There are numerous scenes in The Cave, an extraordinary documentary film about an overwhelmed hospital operating under military siege during the civil war in Syria, that are harrowing to watch. A row of bandaged toddlers sitting in shocked silence; bloodied victims of a missile strike rushed in on stretchers; the deadly aftermath of a chemical attack carried out by a government on its own people. The horror being unleashed is systematic.

But if it's difficult to view what happens at the frontline of atrocities against a civilian population, consider what it took to try and treat these desperate patients day in and day out for years. That's the burden carried by Dr Amani Ballour, the young female paediatrician whose resolute care for the hundreds of thousands of civilians trapped in the Al-Ghouta district on the edge of Damascus shapes the film's story.

Dr Amani BallourCredit:National Geographic

"I wanted to be a doctor to help people," says Ballour. "Of course I wanted to stay with them. This is my goal in the life, to help other people when they need. There were few doctors, and people need doctors. Too many doctors decided to flee, unfortunately. And I feel that people need me and I have to stay, of course. And after the siege, it was not our choice to leave."

Ballour was speaking via satellite at a Los Angeles press conference in January, where it was announced that having won numerous film festival awards and been nominated for Best Documentary Feature at the Academy Awards, The Cave would be broadcast around the world by National Geographic channel. While Feras Fayyad's film has raised awareness of the plight facing Syria's population, Ballour is one of five million Syrians displaced by the conflict, and is currently applying for asylum in Canada after two years living in Turkey.

Ballour spent four years at the hospital, which was known as the Cave because following bombardment of the area by the Assad regime and air attacks by their Russian allies it relocated operations beneath the facility, expanding the building's foundations to a series of tunnels to shelter staff and patients. The move protected against direct attack, but it couldn't alleviate the lack of medical supplies and the growing malnutrition amongst young patients.

"Let's keep smiling for the children," Ballour reminds a colleague as they descend to an underground clinic. "That's the least we can do." Worn to an edge, the doctor's resilience is remarkable. Calming children and reassuring parents, she has to deal with the pleas to flee Al-Ghouta sent by her father, the ever-present risk of the hospital being bombed, and – despite the life and death circumstances – men who object to a woman being elected to manage the hospital by her colleagues.

Dr. Amani Ballour treats an injured baby amongst other medical staff and victims. Credit:National Geographic

"It's very frustrating and I want extremely to change this situation because it's not true. I believe that there's no difference between man and woman," Ballour says. "We have to get our lives, we have to live, and we have to get our same opportunities like men. That's why I wanted strongly to stay and continue in my job and prove what women can do."
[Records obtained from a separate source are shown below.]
(* ===== verification/OutQueue.v ===== *)
(** * OutQueue: the outbound queue of a subscriber ([mqtt_broker.c])

    A message for a subscriber is a [BrokerOutPub] in its queue: allocation,
    packet identifiers, [BrokerClient_DrainOutQueue], which sends what the
    in-flight window allows, and the handlers of the subscriber's
    acknowledgements. *)
From stdpp Require Import relations.
From S2P Require Import Prelude PacketDefs Wire FixedHeader Props Frame PublishResp Publish PacketIO BrokerDefs.

(** ** Copies on the heap *)

(** A string or binary field; [None] is a failed allocation. *)
Definition clone_str (mem : heap) (s : MqttProp_Str) : result (option MqttProp_Str * heap) :=
  match str_ptr s with
  | Some bs =>
    if 0 <? str_len s then
      let '(ok, mem) := malloc mem in
      if ok then copy ← slice bs 0 (str_len s); Ok (Some (mkStr (str_len s) (Some copy)), mem)
      else Ok (None, mem)
    else Ok (Some no_str, mem)
  | None => Ok (Some no_str, mem)
  end.

Definition clone_prop (mem : heap) (src : MqttProp) : result (option MqttProp * heap) :=
  let '(ok, mem) := malloc mem in
  if negb ok then Ok (None, mem)
  else
    '(s, mem) ← clone_str mem (data_str src);
    match s with
    | None => Ok (None, mem)
    | Some s =>
      '(s2, mem) ← clone_str mem (data_str2 src);
      match s2 with
      | None => Ok (None, mem)
      | Some s2 =>
        '(b, mem) ← clone_str mem (data_bin src);
        match b with
        | None => Ok (None, mem)
        | Some b =>
          Ok (Some (mkProp (prop_type src) (data_byte src) (data_short src) (data_int src) s b s2),
              mem)
        end
      end
    end.

Fixpoint BrokerProps_Clone (mem : heap) (src : list MqttProp) : result (option (list MqttProp) * heap) :=
  match src with
  | [] => Ok (Some [], mem)
  | p :: src =>
    '(dst, mem) ← clone_prop mem p;
    match dst with
    | None => Ok (None, mem)
    | Some dst =>
      '(tail, mem) ← BrokerProps_Clone mem src;
      Ok (match tail with Some tail => Some (dst :: tail) | None => None end, mem)
    end
  end.

Definition BrokerOutPub_Alloc (mem : heap) (topic : list Z) (payload : option (list Z))
    (payload_len : Z) (src_props : list MqttProp) : result (option BrokerOutPub * heap) :=
  let '(ok, mem) := malloc mem in
  if negb ok then Ok (None, mem)
  else
    let '(ok, mem) := malloc mem in
    if negb ok then Ok (None, mem)
    else
      '(copy, mem) ←
         (match payload with
          | Some bs =>
            if 0 <? payload_len then
              let '(ok, mem) := malloc mem in
              if ok then copy ← slice bs 0 payload_len; Ok (Some (Some copy, payload_len), mem)
              else Ok (None, mem)
            else Ok (Some (None, 0), mem)
          | None => Ok (Some (None, 0), mem)
          end);
      match copy with
      | None => Ok (None, mem)
      | Some (copy, n) =>
        '(props, mem) ← BrokerProps_Clone mem src_props;
        match props with
        | None => Ok (None, mem)
        | Some props =>
          Ok (Some (mkOutPub topic copy n MQTT_QOS_0 0 0 BROKER_OUTQ_QUEUED 0 0 0 0 props), mem)
        end
      end.

(** What the callers fill in. *)
Definition outpub_for (e : BrokerOutPub) (qos packet_id retain level : Z) : BrokerOutPub :=
  mkOutPub (op_topic e) (op_payload e) (op_payload_len e) qos packet_id retain
    BROKER_OUTQ_QUEUED (op_retransmit_dup e) (op_enq_time e) (op_enqueue_seq e) level (op_props e).

Definition BrokerClient_EnqueueOutPub (q : OutQ) (e : BrokerOutPub) : OutQ :=
  mkOutQ (out_q q ++ [e]) (out_q_count q + 1) (out_q_inflight q) (out_q_pending_len q).

Definition BrokerClient_FreeOutQueue : OutQ := mkOutQ [] 0 0 0.

(** ** Packet identifiers *)

Fixpoint BrokerPacketIdInQueue (q : list BrokerOutPub) (packet_id : Z) : bool :=
  match q with
  | [] => false
  | out :: next => if op_packet_id out =? packet_id then true else BrokerPacketIdInQueue next packet_id
  end.

Definition next_id (candidate : Z) : Z :=
  let c := u16 (candidate + 1) in if c =? 0 then 1 else c.

(** The loop tries each candidate, from [first] around to [first] again; it
    returns the identifier and the new [next_packet_id]. *)
Fixpoint next_packet_id_loop (fuel : nat) (q : list BrokerOutPub) (next_packet_id candidate first : Z)
    : result (Z * Z) :=
  match fuel with
  | O => UB
  | S fuel =>
    if negb (BrokerPacketIdInQueue q candidate) then Ok (candidate, next_id candidate)
    else
      let candidate := next_id candidate in
      if negb (candidate =? first) then next_packet_id_loop fuel q next_packet_id candidate first
      else Ok (0, next_packet_id)
  end.

Definition BrokerNextPacketIdForQueue (next_packet_id : Z) (q : list BrokerOutPub) : result (Z * Z) :=
  let candidate := if next_packet_id =? 0 then 1 else next_packet_id in
  next_packet_id_loop (Z.to_nat 65535) q next_packet_id candidate candidate.

(** ** Direct writes *)

Definition BROKER_FORCE_ZERO (buf : list Z) (n : Z) : list Z :=
  replicate (Z.to_nat n) 0 ++ drop (Z.to_nat n) buf.

Section Drain.
Context {Net : Type} `{!Sender Net}.
Implicit Types (bc : BrokerClient Net) (l : Link Net).

(** [MqttPacket_Write(&bc->client, bc->tx_buf, n)]; [now] is the clock. *)
Definition client_write (now : Z) l (n : Z) : result (Z * Link Net) :=
  '(rc, w, net) ← MqttPacket_Write now (lk_write l) (lk_net l) (lk_tx l) n;
  Ok (rc, set_io l net w).

Definition BrokerClient_WriteDirect (now : Z) bc (packet_len : Z) : result (Z * BrokerClient Net) :=
  let l := bc_link bc in
  if packet_len <=? 0 then Ok (MQTT_CODE_ERROR_BAD_ARG, bc)
  else if negb (direct_pending_len l =? 0) && negb (direct_pending_len l =? packet_len)
  then Ok (MQTT_CODE_ERROR_SYSTEM, bc)
  else
    '(rc, l) ← client_write now l packet_len;
    Ok (rc, with_link bc (set_direct l (if rc =? MQTT_CODE_CONTINUE then packet_len else 0))).

Definition BrokerClient_WriteResp (now : Z) bc (packet_len : Z) : result (Z * BrokerClient Net) :=
  '(rc, bc) ← BrokerClient_WriteDirect now bc packet_len;
  if (rc =? packet_len) || (rc =? MQTT_CODE_CONTINUE) then Ok (rc, bc)
  else Ok (MQTT_CODE_ERROR_NETWORK, bc).

(** ** The drain *)

(** What the loop changes besides the list: [sent] is its counter. *)
Record Drain : Type := mkDrain {
  dr_count : Z;
  dr_inflight : Z;
  dr_pending_len : Z;
  dr_sent : Z;
  dr_link : Link Net
}.

Definition dr_pend (d : Drain) (n : Z) (l : Link Net) : Drain :=
  mkDrain (dr_count d) (dr_inflight d) n (dr_sent d) l.
Definition dr_done (d : Drain) : Drain :=
  mkDrain (dr_count d) (dr_inflight d) (dr_pending_len d) (dr_sent d + 1) (dr_link d).
Definition dr_unlink (d : Drain) : Drain :=
  mkDrain (dr_count d - 1) (dr_inflight d) (dr_pending_len d) (dr_sent d) (dr_link d).

(** What becomes of the entry the loop looks at: the return code if the
    function returns, and the entry if it stays in the queue. *)
Local Abbreviation outcome := (result (option Z * option BrokerOutPub * Drain)).

(** The re-sent PUBREL of an entry restored from an orphan session. *)
Definition drain_pubrel (now : Z) (cur : BrokerOutPub) (d : Drain) : outcome :=
  let l := dr_link d in
  match MqttEncode_PublishResp (len (lk_tx l)) MQTT_PACKET_TYPE_PUBLISH_REL
          (mkPublishResp (op_packet_id cur) MQTT_REASON_SUCCESS [] (op_protocol_level cur)) with
  | UB => UB
  | Err _ => Ok (None, Some cur, d)
  | Ok (rel_rc, bs) =>
    if rel_rc <=? 0 then Ok (None, Some cur, d)
    else
      tx ← put (lk_tx l) 0 bs;
      let l := set_tx l tx in
      if negb (dr_pending_len d =? 0) && negb (dr_pending_len d =? rel_rc)
      then Ok (Some MQTT_CODE_ERROR_SYSTEM, Some cur, dr_pend d (dr_pending_len d) l)
      else
        '(wr_rc, l) ← client_write now l rel_rc;
        if wr_rc =? MQTT_CODE_CONTINUE then Ok (Some wr_rc, Some cur, dr_pend d rel_rc l)
        else
          let d := dr_pend d 0 l in
          if negb (wr_rc =? rel_rc)
          then Ok (Some (if wr_rc <? 0 then wr_rc else MQTT_CODE_ERROR_NETWORK), Some cur, d)
          else Ok (None, Some (set_op_dup cur 0), dr_done d)
  end.

(** [out_pub]. *)
Definition outpub_message (cur : BrokerOutPub) : MqttMessage :=
  mkMessage (op_packet_id cur) 0 (op_qos cur) (op_retain cur) (op_retransmit_dup cur)
    (Some (op_topic cur)) 0 (op_payload_len cur) (op_payload cur) 0 0 0 0 0 (op_props cur)
    (op_protocol_level cur).

(** The write of a PUBLISH that did not complete. *)
Definition drain_write_failed (cur : BrokerOutPub) (wr_rc : Z) (d : Drain) : outcome :=
  let w := lk_write (dr_link d) in
  let ret := Some (if wr_rc <? 0 then wr_rc else MQTT_CODE_ERROR_NETWORK) in
  if (0 <? wr_pos w) && (MQTT_QOS_0 <? op_qos cur) then Ok (ret, Some (set_op_dup cur 1), d)
  else if (0 <? wr_pos w) && negb (wr_rc =? MQTT_CODE_ERROR_TIMEOUT) then
    let l := set_io (dr_link d) (lk_net (dr_link d)) (set_write w 0 (wr_total w)) in
    Ok (ret, None, dr_unlink (dr_pend d (dr_pending_len d) l))
  else Ok (ret, Some cur, d).

Definition drain_publish (now : Z) (cur : BrokerOutPub) (d : Drain) : outcome :=
  let l := dr_link d in
  let drop_entry enc_rc :=
    if negb (dr_pending_len d =? 0)
    then Ok (Some (if enc_rc <? 0 then enc_rc else MQTT_CODE_ERROR_SYSTEM), Some cur, d)
    else
      Ok (None, None, dr_unlink (dr_pend d (dr_pending_len d)
                        (set_tx l (BROKER_FORCE_ZERO (lk_tx l) (len (lk_tx l)))))) in
  match MqttEncode_Publish (len (lk_tx l)) (outpub_message cur) false with
  | UB => UB
  | Err enc_rc => drop_entry enc_rc
  | Ok (enc_rc, bs, _) =>
    if enc_rc <=? 0 then drop_entry enc_rc
    else
      tx ← put (lk_tx l) 0 bs;
      let l := set_tx l tx in
      if negb (dr_pending_len d =? 0) && negb (dr_pending_len d =? enc_rc)
      then Ok (Some MQTT_CODE_ERROR_SYSTEM, Some cur, dr_pend d (dr_pending_len d) l)
      else
        '(wr_rc, l) ← client_write now l enc_rc;
        if wr_rc =? MQTT_CODE_CONTINUE then
          let cur := if (MQTT_QOS_0 <? op_qos cur) && (0 <? wr_pos (lk_write l))
                     then set_op_dup cur 1 else cur in
          Ok (Some wr_rc, Some cur, dr_pend d enc_rc l)
        else
          let d := dr_pend d 0 (set_tx l (BROKER_FORCE_ZERO (lk_tx l) enc_rc)) in
          if negb (wr_rc =? enc_rc) then drain_write_failed cur wr_rc d
          else
            let cur := set_op_dup cur 0 in
            let d := dr_done d in
            if op_qos cur =? MQTT_QOS_0 then Ok (None, None, dr_unlink d)
            else
              Ok (None, Some (set_op_state cur BROKER_OUTQ_PUBLISH_SENT),
                  mkDrain (dr_count d) (dr_inflight d + 1) (dr_pending_len d) (dr_sent d) (dr_link d))
  end.

Definition drain_entry (now : Z) (cur : BrokerOutPub) (d : Drain) : outcome :=
  if decide (op_state cur = BROKER_OUTQ_QUEUED) then drain_publish now cur d
  else if bool_decide (op_state cur = BROKER_OUTQ_PUBREL_SENT) && negb (op_retransmit_dup cur =? 0)
  then drain_pubrel now cur d
  else Ok (None, Some cur, d).
(* ===== verification/OutAlloc.v ===== *)
(** * OutAlloc: what a queued message holds ([mqtt_broker.c])

    [BrokerOutPub_Alloc] and [BrokerProps_Clone] are total on messages whose
    lengths do not exceed their buffers, and the entry they build is a copy of
    the message; a failed allocation is the only reason for none. *)
From S2P Require Import Prelude PacketDefs Wire FixedHeader Props Frame PublishResp Publish PacketIO BrokerDefs OutQueue.

(** ** Messages that can be copied *)

Definition str_fits (s : MqttProp_Str) : Prop :=
  match str_ptr s with Some bs => str_len s <= len bs | None => True end.

Record prop_fits (p : MqttProp) : Prop := {
  pf_str : str_fits (data_str p);
  pf_str2 : str_fits (data_str2 p);
  pf_bin : str_fits (data_bin p)
}.

Definition payload_fits (payload : option (list Z)) (n : Z) : Prop :=
  match payload with Some bs => n <= len bs | None => True end.

(** ** The copies *)

Definition copy_str (s : MqttProp_Str) : MqttProp_Str :=
  match str_ptr s with
  | Some bs => if 0 <? str_len s then mkStr (str_len s) (Some (take (Z.to_nat (str_len s)) bs)) else no_str
  | None => no_str
  end.

Definition copy_prop (p : MqttProp) : MqttProp :=
  mkProp (prop_type p) (data_byte p) (data_short p) (data_int p)
    (copy_str (data_str p)) (copy_str (data_bin p)) (copy_str (data_str2 p)).

Definition copy_payload (payload : option (list Z)) (n : Z) : option (list Z) * Z :=
  match payload with
  | Some bs => if 0 <? n then (Some (take (Z.to_nat n) bs), n) else (None, 0)
  | None => (None, 0)
  end.

Definition outpub_copy (topic : list Z) (payload : option (list Z)) (n : Z) (props : list MqttProp) : BrokerOutPub :=
  let '(bs, n) := copy_payload payload n in
  mkOutPub topic bs n MQTT_QOS_0 0 0 BROKER_OUTQ_QUEUED 0 0 0 0 (map copy_prop props).

(** [r] ends with a copy [a], or with none for want of memory. *)
Definition copies {A} (mem : heap) (r : result (option A * heap)) (a : A) : Prop :=
  exists o mem', r = Ok (o, mem') /\ (o = Some a \/ (o = None /\ mem <> [])) /\ (mem = [] -> mem' = []).

Lemma malloc_spec mem : exists ok mem', malloc mem = (ok, mem') /\ (mem = [] -> ok = true /\ mem' = []).
Proof. destruct mem as [|ok mem]; [by exists true, []|by exists ok, mem]. Qed.

Lemma copies_some {A} mem mem' (a : A) : (mem = [] -> mem' = []) -> copies mem (Ok (Some a, mem')) a.
Proof. intros H. exists (Some a), mem'. auto. Qed.

Lemma copies_none {A} mem mem' (a : A) : mem <> [] -> copies mem (Ok (None, mem')) a.
Proof. intros H. exists None, mem'. split; [done|]. split; [by right|done]. Qed.

Lemma clone_str_copies mem s : str_fits s -> copies mem (clone_str mem s) (copy_str s).
Proof.
  intros H. unfold clone_str, copy_str, str_fits in *. destruct (str_ptr s) as [bs|]; [|by apply copies_some].
  destruct (Z.ltb_spec 0 (str_len s)); [|by apply copies_some].
  destruct (malloc_spec mem) as ([|] & mem' & -> & Hm).
  - rewrite slice_ok by lia. cbn [mbind result_bind]. apply copies_some. intros E. by apply Hm.
  - apply copies_none. intros E. by destruct (Hm E).
Qed.

(** A copy, then the rest of the function. *)
Lemma copies_bind {A C} mem0 mem (r : result (option A * heap)) a (k : A -> heap -> result (option C * heap)) c :
  copies mem r a -> (mem0 = [] -> mem = []) ->
  (forall mem', (mem0 = [] -> mem' = []) -> copies mem0 (k a mem') c) ->
  copies mem0 ('(o, mem) ← r; match o with None => Ok (None, mem) | Some x => k x mem end) c.
Proof.
  intros (o & mem' & -> & Ho & Hm) H0 Hk. cbn [mbind result_bind].
  destruct Ho as [->|[-> Hne]]; [apply Hk; auto|]. apply copies_none. auto.
Qed.

Lemma clone_prop_copies mem p : prop_fits p -> copies mem (clone_prop mem p) (copy_prop p).
Proof.
  intros [H1 H2 H3]. unfold clone_prop. destruct (malloc_spec mem) as ([|] & mem1 & -> & Hm); cbn [negb].
  2: { apply copies_none. intros E. by destruct (Hm E). }
  eapply (copies_bind mem mem1 _ _ (fun s mem => _)); [by apply clone_str_copies|by apply Hm|]. intros mem2 Hm2.
  eapply (copies_bind mem mem2 _ _ (fun s mem => _)); [by apply clone_str_copies|done|]. intros mem3 Hm3.
  eapply (copies_bind mem mem3 _ _ (fun s mem => _)); [by apply clone_str_copies|done|]. intros mem4 Hm4.
  by apply copies_some.
Qed.

Lemma BrokerProps_Clone_copies mem ps : Forall prop_fits ps -> copies mem (BrokerProps_Clone mem ps) (map copy_prop ps).
Proof.
  intros H. revert mem. induction H as [|p ps Hp _ IH]; intros mem; cbn [BrokerProps_Clone map]; [by apply copies_some|].
  eapply (copies_bind mem mem _ _ (fun dst mem => _)); [by apply clone_prop_copies|done|]. intros mem' Hm.
  destruct (IH mem') as (o & mem2 & -> & Ho & Hm2). cbn [mbind result_bind].
  destruct Ho as [->|[-> Hne]]; [apply copies_some; auto|apply copies_none; auto].
Qed.

Lemma BrokerOutPub_Alloc_copies mem topic payload n props :
  payload_fits payload n -> Forall prop_fits props ->
  copies mem (BrokerOutPub_Alloc mem topic payload n props) (outpub_copy topic payload n props).
Proof.
  intros Hpay Hprops. unfold BrokerOutPub_Alloc, outpub_copy.
  destruct (malloc_spec mem) as ([|] & mem1 & -> & Hm1); cbn [negb].
  2: { apply copies_none. intros E. by destruct (Hm1 E). }
  destruct (malloc_spec mem1) as ([|] & mem2 & -> & Hm2); cbn [negb].
  2: { apply copies_none. intros E. destruct (Hm1 E) as [_ E1]. by destruct (Hm2 E1). }
  assert (H02 : mem = [] -> mem2 = []) by (intros E; apply Hm2, Hm1; exact E).
  eapply (copies_bind mem mem2 _ (copy_payload payload n) (fun c mem => _)); [|done|].
  - unfold copy_payload, payload_fits in *. destruct payload as [bs|]; [|by apply copies_some].
    destruct (Z.ltb_spec 0 n); [|by apply copies_some].
    destruct (malloc_spec mem2) as ([|] & mem3 & -> & Hm3).
    + rewrite slice_ok by lia. cbn [mbind result_bind]. apply copies_some. intros E. by apply Hm3.
    + apply copies_none. intros E. by destruct (Hm3 E).
  - intros mem3 Hm3. destruct (copy_payload payload n) as [bs k].
    eapply (copies_bind mem mem3 _ _ (fun ps mem => _)); [by apply BrokerProps_Clone_copies|done|].
    intros mem4 Hm4. by apply copies_some.
Qed.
The commercial free premiere of The Cave on National Geographic in Australia occurs on Sunday 8 March, which is International Women's Day. The film was produced by Danish Documentary Productions, an all-female production house that worked closely with Feras Fayyad, a filmmaker who was himself tortured by the Assad regime and would go on to make in exile 2017's acclaimed Last Men in Aleppo, another documentary about the humanitarian crisis in Syria that was also nominated for an Academy Award.

From the opening shot, a still cityscape rocked by a pummelling succession of explosions, Fayyad's technique mixes the grim reality of the siege with moments of private contemplation and necessary levity.

Some of the situations the doctors and support staff face are nightmarish, but what sinks in is the difficulty of maintaining hope and the distortion of reality. People reflexively whisper, children have no sense of the outside world, and ruins extends for kilometres in every direction.

"My first goal of this movie when people see it, is that we can support Syrians. This is our testimony about what's really happening in Syria. This is my reality," Ballour says. "I want people to know the truth about what's happened."